Such is the Fatherland of today, and no wonder that its sons are proud of their country, proud of its political greatness and material prosperity, and proud of the imperial part which it has played among the great sisterhood of nations. What Italy was in the days of the Roman empire, what Austria, Spain, and France were each in turn, that is Germany in these closing years of the nineteenth century; nor is there any reason to doubt that for many years to come she will be able to preserve the peace of Europe, of which she has so long been the recognized arbiter.

Turning to the cities of Germany, where wealth and all that wealth has created find their highest forms of expression, let us begin with Berlin, the metropolis of the empire, the seat of royalty and the third in size, among European capitals; yet as to origin one of the most obscure of German settlements, even the origin of its name being still in doubt. When we say that it was a colony established probably by Albert the Bear in the year 1170, and that in 1225 it received a charter from the resigning margrave, we have said about all that is known as to the founding of the imperial city. Situated in the midst of the sandy and marshy plain which borders on the river Spree, it is first mentioned in connection with the township of Koln, with which in 1307 it was united, the place then attaining to some importance and ranking next to Brandenburg, where dwelt the margraves. In the middle of the sixteenth century it had a population of at least 12,000, though reduced to half that number at the close of the Thirty Years' war. By the Great Elector was founded the new quarter named Dorotheenstadt in honor of his wife, and by him was opened the Lindenallee or avenue of lime-trees where is now the boulevard of that name. New settlers flocked into the town; new enterprises were promoted; commerce expanded rapidly, and then it was that the nucleus was formed of the royal library and art collections of Berlin.

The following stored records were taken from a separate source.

(* ===== verification/Cstring.v ===== *)
(** * C strings ([kernel/string.c])

    A [char *] is the list of the bytes it points to, up to the end of its
    object; reading past that end is [None]. [memset], [memmove] and
    [memcpy] work on the machine's memory and are in [Machine]; here are the
    functions on strings, each with what it leaves in its destination. *)

From S2P Require Import Prelude Memory.
From Stdlib Require Import Ascii.

(** The bytes of a string literal, without its NUL. *)
Definition byte_of (c : ascii) : Z := Z.of_N (N_of_ascii c).
Fixpoint bytes_of (s : string) : list Z :=
  match s with
  | EmptyString => []
  | String c s' => byte_of c :: bytes_of s'
  end.

(** [memcmp]; bytes are [uchar]. *)
Fixpoint memcmp (s1 s2 : list Z) (n : nat) {struct n} : option Z :=
  match n with
  | O => Some 0
  | S n' =>
      match s1, s2 with
      | a :: s1', b :: s2' => if negb (a =? b) then Some (a - b) else memcmp s1' s2' n'
      | _, _ => None
      end
  end.

Fixpoint strncmp (p q : list Z) (n : nat) {struct n} : option Z :=
  match n with
  | O => Some 0
  | S n' =>
      match p, q with
      | a :: p', b :: q' =>
          if nz a && (a =? b) then strncmp p' q' n' else Some (u8 a - u8 b)
      | _, _ => None
      end
  end.

(** The [n] bytes [strncpy] writes: the string, padded with NUL. *)
Fixpoint strncpy (t : list Z) (n : nat) {struct n} : option (list Z) :=
  match n with
  | O => Some []
  | S n' =>
      match t with
      | [] => None
      | c :: t' =>
          if c =? 0 then Some (replicate n 0)
          else match strncpy t' n' with Some r => Some (c :: r) | None => None end
      end
  end.

(** The bytes [safestrcpy] writes at [s]; it stores a NUL after the last one
    copied, also when that one is a NUL. *)
Fixpoint safestrcpy_loop (t : list Z) (n : nat) {struct n} : option (list Z) :=
  match n with
  | O => Some [0]
  | S n' =>
      match t with
      | [] => None
      | c :: t' =>
          if c =? 0 then Some [0; 0]
          else match safestrcpy_loop t' n' with Some r => Some (c :: r) | None => None end
      end
  end.
(** The destination [s] afterwards. *)
Definition safestrcpy (s t : list Z) (n : Z) : option (list Z) :=
  if n <=? 0 then Some s else
  match safestrcpy_loop t (Z.to_nat (n - 1)) with
  | Some w => if (length w <=? length s)%nat then Some (w ++ drop (length w) s) else None
  | None => None
  end.

Fixpoint strlen (s : list Z) : option Z :=
  match s with
  | [] => None
  | c :: s' => if c =? 0 then Some 0 else match strlen s' with Some n => Some (n + 1) | None => None end
  end.

(** The characters before the first NUL. *)
Fixpoint cstr (s : list Z) : list Z :=
  match s with
  | [] => []
  | c :: s' => if c =? 0 then [] else c :: cstr s'
  end.

Lemma strlen_cstr s n : strlen s = Some n -> n = Z.of_nat (length (cstr s)) /\ 0 ∈ s.
Proof.
  revert n. induction s as [|c s IH]; intros n; simpl; [done|].
  destruct (Z.eqb_spec c 0) as [->|Hc]; [intros [= <-]; split; [done|left]|].
  destruct (strlen s) as [k|]; [|done]. intros [= <-]. destruct (IH k eq_refl) as [-> ?].
  simpl. split; [lia|by right].
Qed.

Lemma strlen_total s : 0 ∈ s -> exists n, strlen s = Some n.
Proof.
  induction s as [|c s IH]; [set_solver|]. intros H. simpl. destruct (Z.eqb_spec c 0); [eauto|].
  destruct IH as [k ->]; [set_solver|]. eauto.
Qed.

Lemma cstr_nonzero s : Forall (fun c => c <> 0) (cstr s).
Proof. induction s as [|c s IH]; simpl; [done|]. destruct (Z.eqb_spec c 0); [done|]. by constructor. Qed.

(** [strncmp] is 0 exactly on strings equal up to [n] characters. *)
Lemma strncmp_eq p q n r :
  Forall (fun c => 0 <= c < 256) p -> Forall (fun c => 0 <= c < 256) q ->
  strncmp p q n = Some r -> (r = 0 <-> take n (cstr p) = take n (cstr q)).
Proof.
  intros Hp Hq. revert p q r Hp Hq. induction n as [|n IH]; intros [|a p] [|b q] r Hp Hq; simpl;
    try (by intros [= <-]); try done.
  inversion Hp as [|?? Ha Hp1]; inversion Hq as [|?? Hb Hq1]; subst. unfold nz.
  destruct (Z.eqb_spec a 0) as [->|Hn]; simpl.
  - intros [= <-]. rewrite (u8_small b), u8_small by lia.
    destruct (Z.eqb_spec b 0) as [->|]; [done|]. split; [lia|done].
  - destruct (Z.eqb_spec a b) as [->|Hne].
    + intros Hr. destruct (Z.eqb_spec b 0); [done|]. rewrite (IH p q r) by done.
      simpl. split; [by intros ->|congruence].
    + intros [= <-]. rewrite !u8_small by lia. split; [lia|].
      destruct (Z.eqb_spec b 0); [done|]. simpl. congruence.
Qed.

(** [strncpy] stores the first [n] characters, padded with NUL to [n]. *)
Lemma strncpy_spec t n w :
  strncpy t n = Some w -> w = take n (cstr t) ++ replicate (n - length (take n (cstr t))) 0.
Proof.
  revert t w. induction n as [|n IH]; intros t w; [by intros [= <-]|]; simpl.
  destruct t as [|c t]; [done|]. simpl. destruct (Z.eqb_spec c 0) as [->|Hc]; [by intros [= <-]|].
  destruct (strncpy t n) as [r|] eqn:E; [|done]. intros [= <-]. simpl. f_equal. auto.
Qed.

Lemma safestrcpy_loop_spec t n w :
  safestrcpy_loop t n = Some w ->
  (length w <= S n)%nat /\ cstr w = take n (cstr t) /\ exists z, w = take n (cstr t) ++ 0 :: z.
Proof.
  revert t w. induction n as [|n IH]; intros t w; simpl.
  - intros [= <-]. split_and!; [done..|]. by exists [].
  - destruct t as [|c t]; [done|]. simpl. destruct (Z.eqb_spec c 0) as [->|Hc].
    + intros [= <-]. split_and!; [simpl; lia|done|]. by exists [0].
    + destruct (safestrcpy_loop t n) as [r|] eqn:E; [|done]. intros [= <-].
      destruct (IH t r E) as (Hl & Hs & z & Hz). simpl. rewrite Hs.
      destruct (Z.eqb_spec c 0); [done|]. split_and!; [lia|done|]. exists z. simpl. by rewrite Hz.
Qed.

Lemma cstr_app s z : Forall (fun c => c <> 0) s -> cstr (s ++ 0 :: z) = s.
Proof.
  induction 1 as [|c s Hc _ IH]; simpl; [done|]. destruct (Z.eqb_spec c 0); [done|]. by rewrite IH.
Qed.

Lemma cstr_Forall (P : Z -> Prop) n s : Forall P (cstr s) -> Forall P (take n (cstr s)).
Proof. apply Forall_take. Qed.
(* ===== verification/ProcSpec.v ===== *)
(** * What the process table guarantees

    [wakeup], [kill], the priority computation, accounting and the scheduler
    passes, as equations on the process table. *)

From S2P Require Import Prelude Riscv Memory Machine Spinlock Kalloc Vm Kernel Klock KSample Cstring Printf Proc Sched.

Section procspec.
Context {KI : KernelImage} {C : Config}.

(** The table has its size, the hart its interrupt state in order, and the
    locks of the processes but [me] are free. *)
Record table_ok (me : option nat) (k : kernel) : Prop := mk_table_ok {
  tk_len : length (procs k) = NPROC;
  tk_cpu : cpu_ok (mach k);
  tk_locks i : (i < NPROC)%nat -> me <> Some i -> free (mach k) (LkProc i)
}.

Lemma touched_ready me k st i :
  table_ok me k -> touched k st -> (i < NPROC)%nat -> me <> Some i -> ready (mach st) (LkProc i).
Proof.
  intros [_ Hc Hl] Ht Hi Hne. specialize (Hl i Hi Hne).
  destruct Ht as [->| ->]; [done|]. by apply ready_touch.
Qed.

Lemma touched_touch k st : touched k st -> touch (mach st) = touch (mach k).
Proof. intros [->| ->]; [done|apply touch_idemp]. Qed.

Lemma myproc_eq k :
  cpu_ok (mach k) -> myproc k = Ret (c_proc (cpu_of (mach k))) (upd_mach touch k).
Proof.
  intros Hc. unfold myproc, bind. erewrite lift_eq by apply push_off_eq. cbn [rbind].
  unfold mycpu. erewrite lift_eq by done. cbn [rbind]. kcbn. erewrite lift_eq by (by apply pop_push).
  simpl. rewrite cpu_of_upd. done.
Qed.

(** ** [wakeup] *)

Definition wake (me : option nat) (chan : channel) (now : Z) (i : nat) (p : proc) : proc :=
  if bool_decide (me = Some i) then p
  else if bool_decide (p_state p = SLEEPING) && bool_decide (p_chan p = chan) then woken now p else p.

(** The table after process [i] became [p']. *)
Definition stepped (k : kernel) (i : nat) (p' : proc) (st : kernel) : kernel :=
  upd_procs (<[i := p']>) (upd_mach (fun _ => touch (mach k)) st).

Lemma stepped_id k st i p :
  procs st !! i = Some p -> touched k st -> upd_mach touch st = stepped k i p st.
Proof.
  intros Hp Ht. unfold stepped, upd_procs, upd_mach. kcbn. rewrite (touched_touch k st) by done.
  by rewrite list_insert_id.
Qed.

(** A critical section on the lock of process [i] that may change it. *)
Lemma locked_step me k st i p p' (m : proc -> M kernel unit) :
  table_ok me k -> touched k st -> (i < NPROC)%nat -> me <> Some i -> procs st !! i = Some p ->
  (forall st', procs st' !! i = Some p -> ticks st' = ticks st -> m p st' = Ret tt (upd_procs (<[i := p']>) st')) ->
  (do! lift (acquire (LkProc i)) in
   let! p := get_proc i in
   do! m p in
   lift (release (LkProc i))) st = Ret tt (stepped k i p' st).
Proof.
  intros Hok Ht Hi Hne Hp Hm. pose proof (touched_ready me k st i Hok Ht Hi Hne) as Hr.
  unfold bind at 1. rewrite kacquire_eq by apply Hr. cbn [rbind].
  erewrite bind_ret by (unfold get_proc, idx_get; kcbn; by rewrite Hp).
  erewrite bind_ret by (by apply Hm). rewrite (krelease_eq st) by done. f_equal.
  unfold stepped, upd_procs, upd_mach. kcbn. by rewrite (touched_touch k st).
Qed.

(** Changing the process, or not. *)
Lemma when_upd (b : bool) (f : Z -> proc -> proc) i p st :
  procs st !! i = Some p ->
  when b (let! now := gets ticks in upd_proc i (f now)) st =
  Ret tt (upd_procs (<[i := if b then f (ticks st) p else p]>) st).
Proof.
  intros Hp. destruct b; unfold when, bind, gets, ret; cbn [rbind].
  - unfold upd_proc, idx_upd. by rewrite Hp.
  - f_equal. unfold upd_procs. rewrite list_insert_id by done. by destruct st.
Qed.

Lemma wakeup_eq chan k :
  let me := c_proc (cpu_of (mach k)) in
  table_ok me k ->
  wakeup chan k = Ret tt (upd_procs (imap (wake me chan (ticks k))) (upd_mach touch k)).
Proof.
  intros me Hok. unfold wakeup. apply for_procs; [apply Hok|].
  intros i p st Hi _ Hp Ht Htk. unfold wake.
  assert (Hcpu : cpu_ok (mach st)).
  { destruct Hok as [_ Hc _]. destruct Ht as [->| ->]; [done|by apply cpu_ok_touch]. }
  unfold bind at 1. rewrite myproc_eq by done. cbn [rbind].
  assert (Eme : c_proc (cpu_of (mach st)) = me).
  { destruct Ht as [->| ->]; [done|apply c_proc_touch]. }
  rewrite Eme. case_bool_decide as Hme.
  - unfold ret. f_equal. by apply stepped_id.
  - erewrite (locked_step me k (upd_mach touch st) i p); try done.
    + right. apply (touched_touch k st Ht).
    + intros st' Hp' Htk'. etransitivity; [by apply when_upd|]. rewrite Htk'. kcbn. rewrite Htk. reflexivity.
Qed.

(** ** [kill] *)

Section search.
Context {R : Type} (P : proc -> Prop) `{!forall p, Decision (P p)}.
Context (body : nat -> unit -> M kernel (unit + R)) (k : kernel) (r : nat -> proc -> R) (s' : nat -> proc -> kernel).
Context (Hlen : length (procs k) = NPROC).
Context (Hmiss : forall i p st, (i < NPROC)%nat -> procs k !! i = Some p -> st = k \/ st = upd_mach touch k -> ~ P p ->
  body i tt st = Ret (inl tt) (upd_mach touch k)).
Context (Hhit : forall i p st, (i < NPROC)%nat -> procs k !! i = Some p -> st = k \/ st = upd_mach touch k -> P p ->
  body i tt st = Ret (inr (r i p)) (s' i p)).

Lemma search_from n j st :
  (j + n = NPROC)%nat -> (j = 0%nat /\ st = k \/ st = upd_mach touch k) ->
  for_each (seq j n) tt body st =
  match list_find P (drop j (procs k)) with
  | Some (i, p) => Ret (inr (r (j + i)%nat p)) (s' (j + i)%nat p)
  | None => Ret (inl tt) (if decide (n = 0%nat) then st else upd_mach touch k)
  end.
Proof using Hlen Hmiss Hhit.
  revert j st. induction n as [|n IH]; intros j st Hj Hst.
  - rewrite drop_ge by lia. done.
  - destruct (lookup_lt_is_Some_2 (procs k) j) as [p Hp]; [lia|]. rewrite (drop_S _ p) by done. cbn [seq for_each].
    assert (Hst' : st = k \/ st = upd_mach touch k) by tauto. unfold bind. destruct (decide (P p)) as [HP|HP].
    + cbn [list_find]. rewrite decide_True by done. rewrite (Hhit j p st) by (done || lia). cbn [rbind]. unfold ret.
      by rewrite Nat.add_0_r.
    + cbn [list_find]. rewrite decide_False by done. rewrite (Hmiss j p st) by (done || lia). cbn [rbind].
      rewrite IH by (auto || lia). destruct (list_find P (drop (S j) (procs k))) as [[i q]|]; simpl.
      * by replace (j + S i)%nat with (S j + i)%nat by lia.
      * by case_decide.
Qed.

Lemma search_procs :
  for_each all_procs tt body k =
  match list_find P (procs k) with
  | Some (i, p) => Ret (inr (r i p)) (s' i p)
  | None => Ret (inl tt) (upd_mach touch k)
  end.
Proof using Hlen Hmiss Hhit. unfold all_procs. rewrite (search_from NPROC 0 k); auto. Qed.
End search.

Lemma kill_eq pid k :
  table_ok None k ->
  kill pid k =
  match list_find (fun p => p_pid p = pid) (procs k) with
  | Some (i, p) => Ret 0 (upd_procs (<[i := kill_victim (ticks k) p]>) (upd_mach touch k))
  | None => Ret (-1) (upd_mach touch k)
  end.
Proof.
  intros Hok. unfold kill, bind at 1.
  assert (Htc : forall st, st = k \/ st = upd_mach touch k -> touched k st).
  { intros st [->| ->]; [by left|by right]. }
  rewrite (search_procs (fun p => p_pid p = pid) _ k (fun _ _ => 0)
             (fun i p => upd_procs (<[i := kill_victim (ticks k) p]>) (upd_mach touch k))).
  - by destruct (list_find _ (procs k)) as [[i p]|].
  - apply Hok.
  - intros i p st Hi Hp Hst HP. pose proof (touched_ready None k st i Hok (Htc st Hst) Hi ltac:(done)) as Hr.
    assert (Hp' : procs st !! i = Some p) by (by destruct Hst as [->| ->]).
    unfold bind at 1. rewrite kacquire_eq by apply Hr. cbn [rbind].
    erewrite bind_ret by (unfold get_proc, idx_get; kcbn; by rewrite Hp').
    destruct (Z.eqb_spec (p_pid p) pid); [done|].
    unfold bind. rewrite (krelease_eq st) by done. cbn [rbind]. unfold ret. f_equal.
    rewrite (touched_touch k st) by auto. by destruct Hst as [->| ->].
  - intros i p st Hi Hp Hst HP. pose proof (touched_ready None k st i Hok (Htc st Hst) Hi ltac:(done)) as Hr.
    assert (Hp' : procs st !! i = Some p) by (by destruct Hst as [->| ->]).
    unfold bind at 1. rewrite kacquire_eq by apply Hr. cbn [rbind].
    erewrite bind_ret by (unfold get_proc, idx_get; kcbn; by rewrite Hp').
    destruct (Z.eqb_spec (p_pid p) pid); [|done].
    erewrite bind_ret by done. erewrite bind_ret by (unfold upd_proc, idx_upd; kcbn; by rewrite Hp').
    unfold bind. rewrite (krelease_eq st) by done. cbn [rbind]. unfold ret. f_equal.
    rewrite (touched_touch k st) by auto. by destruct Hst as [->| ->].
Qed.

(** ** The round-robin pass *)

(** [c->proc = &proc[i]] on hart [h]. *)
Definition on_cpu (h : Z) (i : nat) : machine -> machine :=
  set_cpus (fun cs => <[h := with_proc (Some i) (default cpu0 (cs !! h))]> cs).

(** The state in which the scheduler switches to process [i]: its lock held,
    its state [RUNNING], and the hart running it. *)
Definition running (h : Z) (i : nat) (p : proc) (k : kernel) : kernel :=
  upd_mach (on_cpu h i) (upd_procs (<[i := upd_p_state (set RUNNING) p]>) (upd_mach (acquired (LkProc i)) k)).

Definition default_body (h : Z) (i : nat) : M kernel unit :=
  do! lift (acquire (LkProc i)) in
  let! p := get_proc i in
  do! when (bool_decide (p_state p = RUNNABLE))
        (do! upd_proc i (upd_p_state (set RUNNING)) in run_proc h i) in
  lift (release (LkProc i)).

(** What is left of the pass once process [i] gives the CPU back. *)
Definition default_rest (h : Z) (i : nat) : M kernel unit :=
  do! set_cpu_proc h None in
  do! lift (release (LkProc i)) in
  for_all (seq (S i) (NPROC - S i)) (default_body h).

King Friedrich I founded the quarter still known as the Friedrich-stadt, together with the chateau of Charlottenburg, churches and town halls, the academy, and the new palace of Berlin, now two centuries old. By Friedrich Wilhelm I substantial improvements were also made, but with no attempt at decoration; for this monarch loved well his thalers, and cared more for his "tobacco parliament" than for all the architectural garnishments in the world. Frederick the Great did much for his capital, though he seldom lived there, sparing neither time nor money in its extension and embellishment. Unfortunately he had a hobby for designing his own buildings, or essentially altering the designs prepared for him, very much to their detriment. The opera house, somewhat enlarged but otherwise little altered as to exterior plan, was erected during his reign. Among other of his structures were the cathedral, the library, the palace of Prince Henry, now the university buildings, and hundreds of the public and private mansions which have made of Berlin one of the most sightly of European cities. Industries and commerce were fostered; literature, art, and science woke to life, and to this period belong such men as Lessing, Nicolai, and Moses Mendelssohn.

Nevertheless Berlin suffered severely during the Seven Years’ war, and far more severely during its occupation by Napoleon, who dealt with it almost as harshly as Alaric or Genseric dealt with ancient Rome. Though rapidly repaired, the disasters of the Franco-Prussian war of 1806 left for the time a most depressing effect, and it was not until after the conclusion of peace in 1814 that the city began to assume its modern aspect. Few of the great public buildings in which Berlin is extremely rich belong to an earlier period, many of them being erected or completed during the reign of the emperor Wilhelm I and his successors. The rathhaus, for instance, was finished in 1869 at a cost, including its site, of $2,500,000, and the borse in 1863 at an outlay of $900,000, the New National gallery, the handsome Jewish synagogue, and other costly and elaborate structures belonging to a recent date. Most of them lie within a narrow compass, and if in architectural splendor Berlin is inferior to Paris, in no city in the world are so many imposing edifices near together.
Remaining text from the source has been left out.